Penelitian tersebut mengkaji pentingnya reformasi hukum dan penguatan fungsi pengawasan dalam menekan peredaran produk perawatan kulit ilegal yang masih banyak ditemukan di masyarakat.
Dalam pemaparannya, Dr. Marcellia menjelaskan bahwa penelitian yang dilakukan memadukan perspektif hukum dan psikologi untuk memahami perilaku konsumen dalam memilih produk perawatan kulit.
“Saya melihat banyak masyarakat yang menggunakan produk ilegal bukan karena sengaja melanggar aturan, tetapi karena kurang memahami risiko dan tidak mendapatkan informasi yang memadai. Karena itu, edukasi menjadi kunci utama dalam upaya pencegahan,” ujar Dr. Marcellia saat sidang promosi doktor.
Menurutnya, peredaran produk skincare ilegal tidak hanya menimbulkan kerugian ekonomi bagi konsumen, tetapi juga berpotensi membahayakan kesehatan masyarakat. Risiko tersebut dinilai semakin besar bagi kelompok rentan, seperti ibu hamil dan anak-anak yang masih berada dalam masa pertumbuhan.
Dr. Marcellia menekankan bahwa upaya penegakan hukum perlu diimbangi dengan langkah preventif melalui edukasi publik yang berkelanjutan. Ia meyakini bahwa peningkatan kesadaran masyarakat akan menjadi salah satu cara paling efektif untuk mengurangi peredaran produk ilegal.
“Ketika masyarakat sudah memahami bahaya produk ilegal dan mampu memilih produk yang aman, maka ruang peredaran produk tersebut akan semakin sempit,” katanya.
Selain itu, ia mendorong pemerintah dan berbagai pemangku kepentingan untuk memperluas sosialisasi mengenai keamanan produk perawatan kulit melalui fasilitas kesehatan dasar yang telah dekat dengan masyarakat.
“Edukasi bisa dilakukan melalui posyandu, puskesmas, maupun layanan kesehatan ibu dan anak.
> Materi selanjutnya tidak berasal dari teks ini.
Lemma incline_animate_on_track p timestamp s :
  InclinedPlane.position s <= InclinedPlane.maxPosition ->
  InclinedPlane.position (InclinedPlane.animate p timestamp s)
  <= InclinedPlane.maxPosition.
Proof.
  intros H. unfold InclinedPlane.animate.
  destruct (InclinedPlane.deltaTime timestamp s) as [dt|]; simpl; [|exact H].
  unfold InclinedPlane.integrate.
  match goal with |- context [geb ?a ?b] => case_geb a b end; simpl; lra.
Qed.

(** The elapsed time of MRU and MRUV never passes the total time. *)
Lemma mru_animate_within_total timestamp s :
  MRU.elapsedTime (MRU.animate timestamp s) <= MRU.totalTime (MRU.params s).
Proof.
  unfold MRU.animate.
  match goal with |- context [geb ?a ?b] => case_geb a b end; simpl; lra.
Qed.

Lemma mruv_animate_within_total timestamp s :
  MRUV.elapsedTime (MRUV.animate timestamp s)
  <= MRUV.totalTime (MRUV.params s).
Proof.
  unfold MRUV.animate.
  match goal with |- context [geb ?a ?b] => case_geb a b end; simpl; lra.
Qed.

(** C2 fails on the pendulum: the damping multiplier is applied on every
    step, so a tick whose delta is 0 turns the angular velocity 1 into
    0.999. *)
Lemma zero_delta_identity_counterexample :
  SimplePendulum.deltaTime 1000 (pendulumAt 0.1 1 0 1000) = Some 0
  /\ SimplePendulum.angularVelocity
       (SimplePendulum.animate pendulumDefaults 1000
          (pendulumAt 0.1 1 0 1000)) = 0.999
  /\ SimplePendulum.angularVelocity
       (SimplePendulum.animate pendulumDefaults 1000
          (pendulumAt 0.1 1 0 1000))
     <> SimplePendulum.angularVelocity (pendulumAt 0.1 1 0 1000).
Proof.
  assert (D : SimplePendulum.deltaTime 1000 (pendulumAt 0.1 1 0 1000)
              = Some 0).
  { rewrite pendulum_deltaTime_some by (simpl; lra).
    simpl. f_equal. lra. }
  split; [exact D|].
  unfold SimplePendulum.animate. rewrite D. simpl.
  split; [lra | lra].
Qed.

(** C2, amended: a tick whose delta is 0 leaves every position unchanged
    (pendulum angle; incline position, once on the track; MRU and MRUV
    position, once within the total time) and leaves the velocity
    unchanged in the incline, MRU and MRUV; in the pendulum the angular
    velocity is multiplied by the damping factor 0.999. *)
Theorem zero_delta_step :
  (forall p timestamp s,
     SimplePendulum.deltaTime timestamp s = Some 0 ->
     let s' := SimplePendulum.animate p timestamp s in
     SimplePendulum.angle s' = SimplePendulum.angle s
     /\ SimplePendulum.angularVelocity s'
        = 0.999 * SimplePendulum.angularVelocity s)
  /\ (forall p timestamp s,
        InclinedPlane.deltaTime timestamp s = Some 0 ->
        InclinedPlane.position s <= InclinedPlane.maxPosition ->
        let s' := InclinedPlane.animate p timestamp s in
        InclinedPlane.position s' = InclinedPlane.position s
        /\ InclinedPlane.velocity s' = InclinedPlane.velocity s)
  /\ (forall timestamp s,
        MRU.deltaTime timestamp s = 0 ->
        MRU.elapsedTime s <= MRU.totalTime (MRU.params s) ->
        let s' := MRU.animate timestamp s in
        MRU.currentPosition s' = MRU.currentPosition s
        /\ MRU.velocity (MRU.params s') = MRU.velocity (MRU.params s))
  /\ (forall timestamp s,
        MRUV.deltaTime timestamp s = 0 ->
        MRUV.elapsedTime s <= MRUV.totalTime (MRUV.params s) ->
        let s' := MRUV.animate timestamp s in
        MRUV.position s' = MRUV.position s
        /\ MRUV.velocity s' = MRUV.velocity s).
Proof.
  repeat split.
  - unfold SimplePendulum.animate in *. rewrite H. simpl. lra.
  - unfold SimplePendulum.animate in *. rewrite H. simpl. lra.
  - unfold InclinedPlane.animate in *. rewrite H. simpl.
    unfold InclinedPlane.integrate.
    match goal with |- context [geb ?a ?b] => case_geb a b end; simpl; lra.
  - unfold InclinedPlane.animate in *. rewrite H. simpl.
    unfold InclinedPlane.integrate.
    match goal with |- context [geb ?a ?b] => case_geb a b end; simpl; lra.
  - unfold MRU.animate, MRU.currentPosition in *. rewrite H.
    match goal with |- context [geb ?a ?b] => case_geb a b end; simpl;
      [|f_equal; f_equal; lra].
    assert (MRU.elapsedTime s = MRU.totalTime (MRU.params s)) as -> by lra.
    reflexivity.
  - unfold MRU.animate.
    match goal with |- context [geb ?a ?b] => destruct (geb a b) end;
      reflexivity.
  - unfold MRUV.animate, MRUV.position in *. rewrite H.
    match goal with |- context [geb ?a ?b] => case_geb a b end; simpl.
    + assert (MRUV.elapsedTime s = MRUV.totalTime (MRUV.params s)) as ->
        by lra.
      reflexivity.
    + replace (MRUV.elapsedTime s + 0) with (MRUV.elapsedTime s) by lra.
      reflexivity.
  - unfold MRUV.animate, MRUV.velocity in *. rewrite H.
    match goal with |- context [geb ?a ?b] => case_geb a b end; simpl.
    + assert (MRUV.elapsedTime s = MRUV.totalTime (MRUV.params s)) as ->
        by lra.
      reflexivity.
    + replace (MRUV.elapsedTime s + 0) with (MRUV.elapsedTime s) by lra.
      reflexivity.
Qed.

Lemma zero_delta_step_witness :
  SimplePendulum.angle
    (SimplePendulum.animate pendulumDefaults 1000 (pendulumAt 0.1 1 0 1000))
  = 0.1
  /\ InclinedPlane.position
       (InclinedPlane.animate
          {| InclinedPlane.angle := 30; InclinedPlane.mass := 5;
             InclinedPlane.friction := 0.2 |}
          1000
          {| InclinedPlane.position := 3; InclinedPlane.velocity := 2;
             InclinedPlane.time := 1; InclinedPlane.lastUpdateTime := 1000;
             InclinedPlane.isRunning := true |}) = 3.
Proof.
  destruct zero_delta_step as (Hp & Hi & _).
  split.
  - apply (Hp pendulumDefaults 1000 (pendulumAt 0.1 1 0 1000)).
    rewrite pendulum_deltaTime_some by (simpl; lra).
    simpl. f_equal. lra.
  - refine (proj1 (Hi _ 1000 _ _ _)).
    + rewrite incline_deltaTime_some by (simpl; lra).
      simpl. f_equal. lra.
    + simpl. unfold InclinedPlane.maxPosition. lra.
Defined.

(** ** The first tick after a start *)

(** C4 fails on the pendulum: starting does not clear the baseline but
    sets it to the clock reading of that moment, so a first frame stamped
    16 ms later is integrated with a delta of 0.016 s. *)
Lemma first_tick_zero_counterexample :
  let s := SimplePendulum.start 1000
             (SimplePendulum.resetState pendulumDefaults
                (pendulumAt 0 0 0 0)) in
  SimplePendulum.deltaTime 1016 s = Some 0.016
  /\ SimplePendulum.deltaTime 1016 s <> Some 0
  /\ SimplePendulum.time (SimplePendulum.animate pendulumDefaults 1016 s)
     = 0.016.
Proof.
  intros s.
  assert (D : SimplePendulum.deltaTime 1016 s = Some 0.016).
  { unfold s. rewrite pendulum_deltaTime_some by (simpl; lra).
    simpl. f_equal. lra. }
  split; [exact D|]. split.
  - rewrite D. intros E. injection E as E. lra.
  - unfold SimplePendulum.animate. rewrite D. simpl. lra.
Qed.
Jalur ini relatif mudah diterapkan karena memanfaatkan sistem pelayanan yang sudah berjalan,” jelasnya.
Dalam disertasinya, Dr. Marcellia juga menyoroti pentingnya penguatan fungsi pengawasan terhadap produk yang masuk dan beredar di Indonesia. Menurutnya, pengawasan yang efektif harus berjalan beriringan dengan peningkatan literasi konsumen agar perlindungan masyarakat dapat terlaksana secara optimal.
Keberhasilan mempertahankan disertasi tersebut menjadi pencapaian akademik tertinggi dalam jenjang pendidikan doktoral. Sidang promosi doktor merupakan tahapan yang harus dilalui mahasiswa untuk mempertanggungjawabkan hasil penelitian di hadapan dewan penguji sebelum memperoleh gelar doktor.
Fakultas Hukum Universitas Kristen Indonesia menyampaikan bahwa Program Doktor Ilmu Hukum terus berkomitmen menghasilkan lulusan yang memiliki kapasitas akademik dan kemampuan penelitian yang dapat memberikan kontribusi nyata bagi pengembangan hukum nasional.
Melalui penelitian yang relevan dengan kebutuhan masyarakat, program doktoral diharapkan mampu melahirkan pemikir, akademisi, dan praktisi hukum yang dapat menawarkan solusi terhadap berbagai persoalan hukum, termasuk dalam bidang perlindungan konsumen dan kesehatan masyarakat.